:: WORK TASK ::
Below are some entries. Copy each line in them that holds "contactName".

-.-.-

Lemma _extract_generic_history_samples_witness :
  Forall (sample_of flag_history)
    [ {| Sample.age := 16200; Sample.length := 3600;
         Sample.value := Some 997 |};
      {| Sample.age := 19800; Sample.length := 3600;
         Sample.value := Some 998 |};
      {| Sample.age := 23400; Sample.length := 3600;
         Sample.value := Some 999 |};
      {| Sample.age := 36000; Sample.length := 14400;
         Sample.value := Some 500 |} ].
Proof.
  apply (_extract_generic_history_samples example_parse_ts noon flag_history).
  vm_compute. reflexivity.
Defined.

(** ** The weighted average *)

Lemma weighted_counted (cfg : Config) (fp : float_ops) (i : Sample.t) :
  counted cfg i = false -> weighted cfg fp i = [].
Proof.
  unfold counted, weighted. rewrite Z.gtb_ltb.
  destruct (Z.leb_spec (Sample.age i)
              (ADDRESS_AND_PORT_STABLE_DAYS cfg * 24 * 3600)) as [Hle|Hgt];
    destruct (Z.ltb_spec (ADDRESS_AND_PORT_STABLE_DAYS cfg * 24 * 3600)
                (Sample.age i)); try lia; try reflexivity.
  destruct (Sample.value i); [discriminate | reflexivity].
Qed.

(** Whatever the arithmetic of floats, samples older than the stability
    window and samples without a value do not enter the average: it is
    the average of the other samples. *)
Theorem _avg_generic_history_counted (cfg : Config) (fp : float_ops)
  (samples : list Sample.t) :
  _avg_generic_history cfg fp samples
  = _avg_generic_history cfg fp (List.filter (counted cfg) samples).
Proof.
  unfold _avg_generic_history.
  assert (H : flat_map (weighted cfg fp) (List.filter (counted cfg) samples)
              = flat_map (weighted cfg fp) samples).
  { induction samples as [|i l IH]; [reflexivity|].
    cbn [List.filter]. destruct (counted cfg i) eqn:E.
    - cbn [flat_map]. rewrite IH. reflexivity.
    - cbn [flat_map]. rewrite (weighted_counted cfg fp i E), IH.
      reflexivity. }
  rewrite H. reflexivity.
Qed.

(** ** Order of the samples *)

Section Ages.

Variable parse_ts : string -> result Z.
Variable now : Z.

Lemma ages_within_snoc (bound : Z) (l : list Sample.t) (x : Sample.t) :
  ages_within bound l -> 0 <= bound <= Sample.age x ->
  ages_within (Sample.age x) (l ++ [x]).
Proof.
  intros [Hs Hb] Hx. split.
  - rewrite map_app. cbn [map].
    rewrite List.Forall_forall in Hb. revert Hs Hb.
    induction l as [|y l IH]; intros Hs Hb; cbn [map app];
      [repeat constructor|].
    apply StronglySorted_inv in Hs as [Hs Hy]. constructor.
    + apply IH; [exact Hs|]. intros z Hz. apply Hb. right. exact Hz.
    + apply Forall_app. split; [exact Hy|]. constructor; [|constructor].
      specialize (Hb y (or_introl eq_refl)). lia.
  - apply Forall_app. split.
    + eapply List.Forall_impl; [|exact Hb]. cbn. intros; lia.
    + constructor; [lia | constructor].
Qed.

Lemma ages_within_weaken (b b' : Z) (l : list Sample.t) :
  ages_within b l -> b <= b' -> ages_within b' l.
Proof.
  intros [Hs Hb] Hle. split; [exact Hs|].
  eapply List.Forall_impl; [|exact Hb]. cbn. intros; lia.
Qed.

Lemma visit_value_ages (i : Z) (st : walk_state) (v : option Z) :
  newest st <= now ->
  ages_within (whole_seconds (now - newest st)) (generic_history st) ->
  newest (visit_value now i st v) <= now
  /\ ages_within (whole_seconds (now - newest (visit_value now i st v)))
       (generic_history (visit_value now i st v)).
Proof.
  intros Hn Ha. unfold visit_value.
  destruct (Z.leb_spec (this_ts st) (newest st)) as [Hle|Hgt];
    cbn [newest generic_history]; [|auto].
  split; [lia|].
  match goal with
  | |- ages_within _ (_ ++ [?x]) =>
      apply (ages_within_snoc (whole_seconds (now - newest st)) _ x Ha)
  end.
  cbn [Sample.age]. rewrite !whole_seconds_floor. split.
  - apply Z.div_pos; lia.
  - apply Z.div_le_mono; lia.
Qed.

Lemma fold_ages (i : Z) (l : list (option Z)) :
  forall st,
    newest st <= now ->
    ages_within (whole_seconds (now - newest st)) (generic_history st) ->
    newest (fold_left (visit_value now i) l st) <= now
    /\ ages_within
         (whole_seconds (now - newest (fold_left (visit_value now i) l st)))
         (generic_history (fold_left (visit_value now i) l st)).
Proof.
  induction l as [|v l IH]; intros st Hn Ha; [auto|].
  cbn [fold_left]. destruct (visit_value_ages i st v Hn Ha) as [Hn' Ha'].
  apply IH; assumption.
Qed.

Lemma walk_periods_ages (ps : list (string * bucket)) :
  forall st st',
    walk_periods parse_ts now ps st = Ok st' ->
    fst st <= now ->
    ages_within (whole_seconds (now - fst st)) (snd st) ->
    fst st' <= now /\ ages_within (whole_seconds (now - fst st')) (snd st').
Proof.
  induction ps as [|[n b] ps IH]; intros st st' H Hn Ha.
  - injection H as <-. auto.
  - cbn [walk_periods snd] in H. bind_inv H.
    unfold visit_period in Ha0. bind_inv Ha0. bind_inv Ha0.
    injection Ha0 as <-. apply (IH _ st' H); cbn [fst snd];
      unfold walk_values; apply fold_ages; assumption.
Qed.

(** The samples come out newest first: their ages never decrease along
    the list, and none is negative. *)
Theorem _extract_generic_history_ages (h : history)
  (samples : list Sample.t) :
  _extract_generic_history parse_ts now h = Ok samples ->
  StronglySorted Z.le (map Sample.age samples)
  /\ Forall (fun i => 0 <= Sample.age i) samples.
Proof.
  unfold _extract_generic_history. intros H. bind_inv H. injection H as <-.
  destruct (walk_periods_ages (sort_periods h) (now, []) a Ha) as [_ [Hs Hb]].
  - cbn. lia.
  - split; constructor.
  - split; [exact Hs|]. eapply List.Forall_impl; [|exact Hb].
    cbn. intros; lia.
Qed.

End Ages.

Lemma _extract_generic_history_ages_witness :
  StronglySorted Z.le [16200; 19800; 23400; 36000].
Proof.
  apply (_extract_generic_history_ages example_parse_ts noon flag_history
           [ {| Sample.age := 16200; Sample.length := 3600;
                Sample.value := Some 997 |};
             {| Sample.age := 19800; Sample.length := 3600;
                Sample.value := Some 998 |};
             {| Sample.age := 23400; Sample.length := 3600;
                Sample.value := Some 999 |};
             {| Sample.age := 36000; Sample.length := 14400;
                Sample.value := Some 500 |} ]).
  vm_compute. reflexivity.
Defined.

(** ** Eligibility *)

Ltac split_if H E :=
  match type of H with
  | (if ?b then _ else _) = _ => destruct b eqn:E
  end.

(** A relay that [is_candidate] accepts has a consensus weight of at
    least 1, a recommended version, an address and ports that did not
    change after the cutoff, uptime fractions at or above the three
    cutoffs and a bad-exit average that was set; its
    [cw_to_bw_factor] divides by a nonzero weight and does not raise. *)
Theorem is_candidate_sound (cfg : Config) (class_created : Z)
  (c : Candidate) :
  is_candidate cfg class_created c = Ok true ->
  1 <= Data.consensus_weight (_data c)
  /\ Data.recommended_version (_data c) = Some true
  /\ Data.last_changed_address_or_port (_data c)
     <= CUTOFF_ADDRESS_AND_PORT_STABLE cfg class_created
  /\ (CUTOFF_RUNNING cfg <= _running c)%Q
  /\ (CUTOFF_V2DIR cfg <= _v2dir c)%Q
  /\ (CUTOFF_GUARD cfg <= _guard c)%Q
  /\ _badexit c <> Unset
  /\ cw_to_bw_factor c
     = Ok (Data.advertised_bandwidth (_data c)
           / Data.consensus_weight (_data c)).
Proof.
  unfold is_candidate. cbv zeta. intros H.
  split_if H E1; [discriminate|].
  split_if H E2; [discriminate|].
  split_if H E3; [discriminate|].
  split_if H E4; [discriminate|].
  bind_inv H.
  split_if H E5; [discriminate|].
  split_if H E6; [discriminate|].
  split_if H E7; [discriminate|].
  split_if H E8; [discriminate|].
  apply Z.ltb_ge in E8. rewrite Z.gtb_ltb in E2. apply Z.ltb_ge in E2.
  apply Qltb_false in E3, E4, E7. apply negb_false_iff in E6.
  repeat split; try assumption.
  - destruct (Data.recommended_version (_data c)) as [[]|];
      [reflexivity | discriminate | discriminate].
  - intros Hu. rewrite Hu in Ha. discriminate.
  - unfold cw_to_bw_factor.
    destruct (Z.eqb_spec (Data.consensus_weight (_data c)) 0); [lia|].
    reflexivity.
Qed.

Lemma is_candidate_sound_witness :
  1 <= Data.consensus_weight (_data eligible_v4).
Proof.
  apply (is_candidate_sound default_config 1427716800000000 eligible_v4).
  vm_compute. reflexivity.
Defined.

(** ** The dict of relays *)

Section Relays.

Variable parse_ts : string -> result Z.
Variable cfg : Config.
Variable fp : float_ops.

Lemma same_relay_refl (c : Candidate) : same_relay c c.
Proof. repeat split. Qed.

Lemma same_relay_trans (a b c : Candidate) :
  same_relay a b -> same_relay b c -> same_relay a c.
Proof.
  unfold same_relay. intros (?&?&?&?&?&?&?) (?&?&?&?&?&?&?).
  repeat split; congruence.
Qed.

Lemma add_uptime_same_relay (c c' : Candidate) (clk : clock)
  (u : Uptime.t) :
  add_uptime parse_ts cfg fp c clk u = Ok c' -> same_relay c c'.
Proof.
  unfold add_uptime. intros H.
  destruct (Uptime.flags u) as [fl|];
    [|injection H as <-; apply same_relay_refl].
  destruct (negb (has_flag_histories fl));
    [injection H as <-; apply same_relay_refl|].
  bind_inv H. bind_inv H. bind_inv H. bind_inv H.
  injection H as <-. repeat split.
Qed.

Lemma _add_uptime_same (self self' : CandidateList) (clk : clock)
  (u : Uptime.t) :
  _add_uptime parse_ts cfg fp self clk u = Ok self' ->
  fallbacks self' = fallbacks self
  /\ forall k,
       match relays self !! k, relays self' !! k with
       | Some c, Some c' => same_relay c c'
       | None, None => True
       | _, _ => False
       end.
Proof.
  unfold _add_uptime. intros H.
  destruct (Uptime.fingerprint u) as [fpr|]; [|discriminate].
  destruct (relays self !! fpr) as [c|] eqn:Ec.
  - bind_inv H. injection H as <-. cbn [relays fallbacks].
    split; [reflexivity|]. intros k.
    destruct (decide (fpr = k)) as [<-|Hne].
    + rewrite Ec, lookup_insert_eq.
      exact (add_uptime_same_relay _ _ _ _ Ha).
    + rewrite lookup_insert_ne by exact Hne.
      destruct (relays self !! k); [apply same_relay_refl | exact I].
  - injection H as <-. split; [reflexivity|]. intros k.
    destruct (relays self !! k); [apply same_relay_refl | exact I].
Qed.

Lemma _add_uptime_docs_same (us : list (clock * Uptime.t)) :
  forall self self',
    _add_uptime_docs parse_ts cfg fp self us = Ok self' ->
    fallbacks self' = fallbacks self
    /\ forall k,
         match relays self !! k, relays self' !! k with
         | Some c, Some c' => same_relay c c'
         | None, None => True
         | _, _ => False
         end.
Proof.
  induction us as [|u us IH]; intros self self' H.
  - injection H as <-. split; [reflexivity|]. intros k.
    destruct (relays self !! k); [apply same_relay_refl | exact I].
  - cbn [_add_uptime_docs] in H. bind_inv H.
    destruct (_add_uptime_same _ _ _ _ Ha) as [Hf Hk].
    destruct (IH _ _ H) as [Hf' Hk'].
    split; [congruence|]. intros k. specialize (Hk k). specialize (Hk' k).
    destruct (relays self !! k), (relays a !! k), (relays self' !! k);
      try contradiction; try exact I.
    eapply same_relay_trans; eassumption.
Qed.
(** * The instruction simplifier of the sparse IR (simplify.c, linearize.h)

    A shallow embedding of the peephole simplifier: pseudos, instructions,
    use lists, the cascading kill, the integer evaluator, canonicalization
    and the per-opcode rewriters, followed by the properties checked against
    the specification.

    Conventions of the embedding.
    - [long long] values are integers of Z in the signed 64-bit range; every
      arithmetic result is brought back into that range by [s64] (two's
      complement wrap-around), [unsigned long long] values by [u64].
    - Pointers to pseudos are the values of [pseudo_t]: VAL pseudos are
      interned by [value_pseudo], so pointer equality is equality of values.
    - Instructions and basic blocks live in arenas and are named by handles.
    - An operand slot address [&insn->src1] is the pair of the instruction
      handle and the field name.
    - An operand slot always holds a pseudo: where the source stores a null
      pointer into a slot it has just unbound ([simplify_branch] clearing
      [cond] of the branch it turns into OP_BR), the slot keeps VOID.
    - Stateful code runs in the monad [M]: a state transformer that can stop
      on a failed assert, on behaviour the C host leaves undefined, or when
      the recursion budget of the cascading kill is exhausted. *)

From stdpp Require Import gmap list strings.
From Stdlib Require Import ZArith Lia.

Local Open Scope Z_scope.

(** ** Host integers *)

Module Host.

(** Conversion to [long long]: wrap into [-2^63, 2^63). *)
Definition s64 (z : Z) : Z := (z + 2^63) mod 2^64 - 2^63.

(** Conversion to [unsigned long long]: wrap into [0, 2^64). *)
Definition u64 (z : Z) : Z := z mod 2^64.

(** Conversion to [int] and [unsigned int]. *)
Definition s32 (z : Z) : Z := (z + 2^31) mod 2^32 - 2^31.
Definition u32 (z : Z) : Z := z mod 2^32.

Definition in_s64 (z : Z) : Prop := - 2^63 <= z < 2^63.

(** C truth value of a comparison. *)
Definition b2z (b : bool) : Z := if b then 1 else 0.

(** C truth test of an integer. *)
Definition truthy (z : Z) : bool := negb (z =? 0).

End Host.
Import Host.

(** ** Pseudos (linearize.h) *)

Inductive pseudo_type :=
| PSEUDO_VOID | PSEUDO_REG | PSEUDO_SYM | PSEUDO_VAL | PSEUDO_ARG | PSEUDO_PHI.

Global Instance pseudo_type_eq_dec : EqDecision pseudo_type.
Proof. solve_decision. Defined.

(** A [pseudo_t] is a pointer to a [struct pseudo]; the pointee is named by
    its kind and its number ([nr]), symbol or value.  [VOID] is
    [&void_pseudo]. *)
Inductive pseudo_t :=
| VOID
| REG (nr : nat)
| SYM (sym : nat)
| VAL (value : Z)
| ARG (nr : nat)
| PHI (nr : nat).

Global Instance pseudo_eq_dec : EqDecision pseudo_t.
Proof. solve_decision. Defined.

Definition pseudo_enc (p : pseudo_t) : nat + (nat + (nat + (Z + (nat + nat)))) :=
  match p with
  | VOID => inl 0%nat
  | REG n => inr (inl n)
  | SYM n => inr (inr (inl n))
  | VAL v => inr (inr (inr (inl v)))
  | ARG n => inr (inr (inr (inr (inl n))))
  | PHI n => inr (inr (inr (inr (inr n))))
  end.

Definition pseudo_dec (x : nat + (nat + (nat + (Z + (nat + nat))))) : pseudo_t :=
  match x with
  | inl _ => VOID
  | inr (inl n) => REG n
  | inr (inr (inl n)) => SYM n
  | inr (inr (inr (inl v))) => VAL v
  | inr (inr (inr (inr (inl n)))) => ARG n
  | inr (inr (inr (inr (inr n)))) => PHI n
  end.

Global Instance pseudo_countable : Countable pseudo_t.
Proof. apply (inj_countable' pseudo_enc pseudo_dec). by intros []. Defined.

Definition ptype (p : pseudo_t) : pseudo_type :=
  match p with
  | VOID => PSEUDO_VOID
  | REG _ => PSEUDO_REG
  | SYM _ => PSEUDO_SYM
  | VAL _ => PSEUDO_VAL
  | ARG _ => PSEUDO_ARG
  | PHI _ => PSEUDO_PHI
  end.

Definition has_use_list (p : pseudo_t) : bool :=
  negb (bool_decide (ptype p = PSEUDO_VOID)) && negb (bool_decide (ptype p = PSEUDO_VAL)).

Definition constant (p : pseudo_t) : bool := bool_decide (ptype p = PSEUDO_VAL).

Definition simple_pseudo (p : pseudo_t) : bool :=
  bool_decide (ptype p = PSEUDO_VAL) || bool_decide (ptype p = PSEUDO_SYM).

(** [p->value]: the member of the union that a VAL pseudo holds.  For the
    other kinds the union holds a pointer ([def] or [sym]); [void_pseudo] is
    a zeroed static object.  The only place that reads [value] of a pseudo
    that may not be a VAL ([simplify_select]) uses it as a truth value. *)
Definition pvalue (p : pseudo_t) : Z :=
  match p with
  | VAL v => v
  | VOID => 0
  | _ => 1
  end.

Definition is_zero (p : pseudo_t) : bool :=
  match p with VAL v => v =? 0 | _ => false end.

Definition is_nonzero (p : pseudo_t) : bool :=
  match p with VAL v => negb (v =? 0) | _ => false end.

(** Modelled from the spec: [value_pseudo] (defined outside the excerpt)
    wraps an integer as a VAL pseudo; equal values give the same pseudo. *)
Definition value_pseudo (val : Z) : pseudo_t := VAL val.

(** ** Opcodes (linearize.h) *)

Inductive opcode :=
| OP_BADOP
| OP_ENTRY
| OP_RET | OP_BR | OP_CBR | OP_SWITCH | OP_COMPUTEDGOTO
| OP_ADD | OP_SUB | OP_MUL | OP_DIVU | OP_DIVS | OP_MODU | OP_MODS
| OP_SHL | OP_LSR | OP_ASR
| OP_FADD | OP_FSUB | OP_FMUL | OP_FDIV
| OP_AND | OP_OR | OP_XOR | OP_AND_BOOL | OP_OR_BOOL
| OP_FCMP_ORD | OP_FCMP_OEQ | OP_FCMP_ONE | OP_FCMP_OLE | OP_FCMP_OGE
| OP_FCMP_OLT | OP_FCMP_OGT | OP_FCMP_UEQ | OP_FCMP_UNE | OP_FCMP_ULE
| OP_FCMP_UGE | OP_FCMP_ULT | OP_FCMP_UGT | OP_FCMP_UNO
| OP_SET_EQ | OP_SET_NE | OP_SET_LE | OP_SET_GE | OP_SET_LT | OP_SET_GT
| OP_SET_B | OP_SET_A | OP_SET_BE | OP_SET_AE
| OP_NOT | OP_NEG | OP_FNEG
| OP_SEL
| OP_LOAD | OP_STORE | OP_SETVAL | OP_SETFVAL | OP_SYMADDR
| OP_PHI | OP_PHISOURCE | OP_CAST | OP_SCAST | OP_FPCAST | OP_PTRCAST
| OP_INLINED_CALL | OP_CALL | OP_SLICE | OP_NOP | OP_DEATHNOTE | OP_ASM
| OP_CONTEXT | OP_RANGE
| OP_COPY
| OP_LAST.

Global Instance opcode_eq_dec : EqDecision opcode.
Proof. solve_decision. Defined.

(** The enumeration value of each opcode. *)
Definition opcode_nr (op : opcode) : Z :=
  match op with
  | OP_BADOP => 0
  | OP_ENTRY => 1
  | OP_RET => 2 | OP_BR => 3 | OP_CBR => 4 | OP_SWITCH => 5 | OP_COMPUTEDGOTO => 6
  | OP_ADD => 7 | OP_SUB => 8 | OP_MUL => 9 | OP_DIVU => 10 | OP_DIVS => 11
  | OP_MODU => 12 | OP_MODS => 13 | OP_SHL => 14 | OP_LSR => 15 | OP_ASR => 16
  | OP_FADD => 17 | OP_FSUB => 18 | OP_FMUL => 19 | OP_FDIV => 20
  | OP_AND => 21 | OP_OR => 22 | OP_XOR => 23 | OP_AND_BOOL => 24 | OP_OR_BOOL => 25
  | OP_FCMP_ORD => 26 | OP_FCMP_OEQ => 27 | OP_FCMP_ONE => 28 | OP_FCMP_OLE => 29
  | OP_FCMP_OGE => 30 | OP_FCMP_OLT => 31 | OP_FCMP_OGT => 32 | OP_FCMP_UEQ => 33
  | OP_FCMP_UNE => 34 | OP_FCMP_ULE => 35 | OP_FCMP_UGE => 36 | OP_FCMP_ULT => 37
  | OP_FCMP_UGT => 38 | OP_FCMP_UNO => 39
  | OP_SET_EQ => 40 | OP_SET_NE => 41 | OP_SET_LE => 42 | OP_SET_GE => 43
  | OP_SET_LT => 44 | OP_SET_GT => 45 | OP_SET_B => 46 | OP_SET_A => 47
  | OP_SET_BE => 48 | OP_SET_AE => 49
  | OP_NOT => 50 | OP_NEG => 51 | OP_FNEG => 52
  | OP_SEL => 53
  | OP_LOAD => 54 | OP_STORE => 55 | OP_SETVAL => 56 | OP_SETFVAL => 57
  | OP_SYMADDR => 58
  | OP_PHI => 59 | OP_PHISOURCE => 60 | OP_CAST => 61 | OP_SCAST => 62
  | OP_FPCAST => 63 | OP_PTRCAST => 64 | OP_INLINED_CALL => 65 | OP_CALL => 66
  | OP_SLICE => 67 | OP_NOP => 68 | OP_DEATHNOTE => 69 | OP_ASM => 70
  | OP_CONTEXT => 71 | OP_RANGE => 72
  | OP_COPY => 73
  | OP_LAST => 74
  end.
(** The outcome of an operation whose write came to [o]: a write that
    returned lets the operation return [a]. *)
Definition after {A} (o : Outcome unit) (a : A) : Outcome A :=
  match o with
  | Returns _ => Returns a
  | Throws e => Throws e
  | Hangs => Hangs
  end.

Definition withDisk (r : Repo) (d : FS) : Repo := {| disk := d; lockMap := lockMap r |}.

Section Documents.

Context {V : Type} `{!JsonCodec (gmap string V), !Runtime}.

(** The document a repository sees at a path: what [readJsonFile] returns
    with the default [{}], and [{}] again where it throws. *)
Definition load (path : string) (d : FS) : gmap string V :=
  match readOutcome ∅ (d !! path) with
  | Returns h => h
  | _ => ∅
  end.

(** The document that the file at [path] holds: the empty one where nothing
    is at the path, none where the file cannot be read or holds text that
    does not parse. *)
Definition stored (path : string) (d : FS) : option (gmap string V) :=
  match readOutcome ∅ (d !! path) with
  | Returns h => Some h
  | _ => None
  end.

(** A change [f] of the document seen at [path]: it throws, or returns [a]
    without writing, or writes a document and then returns [a]. *)
Definition transact {A} (path : string)
    (f : gmap string V → Exn + (option (gmap string V) * A)) : Async FS A := λ d,
  match f (load path d) with
  | inl e => (Throws e, d)
  | inr (None, a) => (Returns a, d)
  | inr (Some h', a) =>
      (after (FileUtils.writeJsonFile path h' d).1 a, (FileUtils.writeJsonFile path h' d).2)
  end.

(** The run of an operation from what it does to the document. *)
Definition runChange (path : string) (quiet : bool)
    (change : Exn + option (gmap string V)) (r : Repo) : Outcome unit * Repo :=
  match change with
  | inl e => (if quiet then Returns tt else Throws e, r)
  | inr None => (Returns tt, r)
  | inr (Some h') =>
      (if quiet then Returns tt else (FileUtils.writeJsonFile path h' (disk r)).1,
       withDisk r (FileUtils.writeJsonFile path h' (disk r)).2)
  end.

End Documents.

(** The last [n] elements of a list. *)
Definition lastn {A} (n : nat) (l : list A) : list A := drop (length l - n) l.

Inductive HistoryOp :=
  | AddMessage (now : Z) (role content : Json) (metadata : Entry)
  | StoreContact (now : Z) (contactName : string) (contactNumber relationship : Json)
  | StoreEmotionalContext (now : Z) (context : Json)
  | ClearMessagesForSender.

Inductive MemoryOp :=
  | UpdateMemory (now : Z) (category : string) (data : Json) (merge : bool)
  | AddToMemoryArray (now : Z) (category subcategory : string) (item : Json) (maxItems : Z)
  | ClearUserMemory.

(** The outcome of a call without the value it returns. *)
Definition forget {A} (res : Outcome A * Repo) : Outcome unit * Repo :=
  (match res.1 with
   | Returns _ => Returns tt
   | Throws e => Throws e
   | Hangs => Hangs
   end, res.2).

(** Only [storeEmotionalContext] has a [catch] that does not throw again. *)
Definition swallows (op : HistoryOp) : bool :=
  match op with StoreEmotionalContext _ _ => true | _ => false end.

Section Changes.

Context `{!JsonCodec History, !JsonCodec Memories, !Runtime, !Config}.

Definition addMessage_change (now : Z) (K : string) (role content : Json)
    (metadata : Entry) (h : History) : Exn + (option History * option Entry) :=
  match JsonDatabase.addMessage_body now K role content metadata h with
  | None => inr (None, None)
  | Some (h', message) => inr (Some h', Some message)
  end.

Definition storeContact_change (now : Z) (K contactName : string)
    (contactNumber relationship : Json) (h : History) : Exn + (option History * Entry) :=
  match JsonDatabase.storeContact_body now K contactName contactNumber relationship h with
  | inl e => inl e
  | inr (h', contactInfo) => inr (Some h', contactInfo)
  end.

Definition storeEmotionalContext_change (now : Z) (K : string) (context : Json)
    (h : History) : Exn + (option History * unit) :=
  inr (Some (JsonDatabase.storeEmotionalContext_body now K context h), tt).

Definition clearMessages_change (K : string) (h : History) : Exn + (option History * unit) :=
  inr (Some (delete K h), tt).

-.-.-

:: REPLY ::
  | StoreContact (now : Z) (contactName : string) (contactNumber relationship : Json)
Definition storeContact_change (now : Z) (K contactName : string)
  match JsonDatabase.storeContact_body now K contactName contactNumber relationship h with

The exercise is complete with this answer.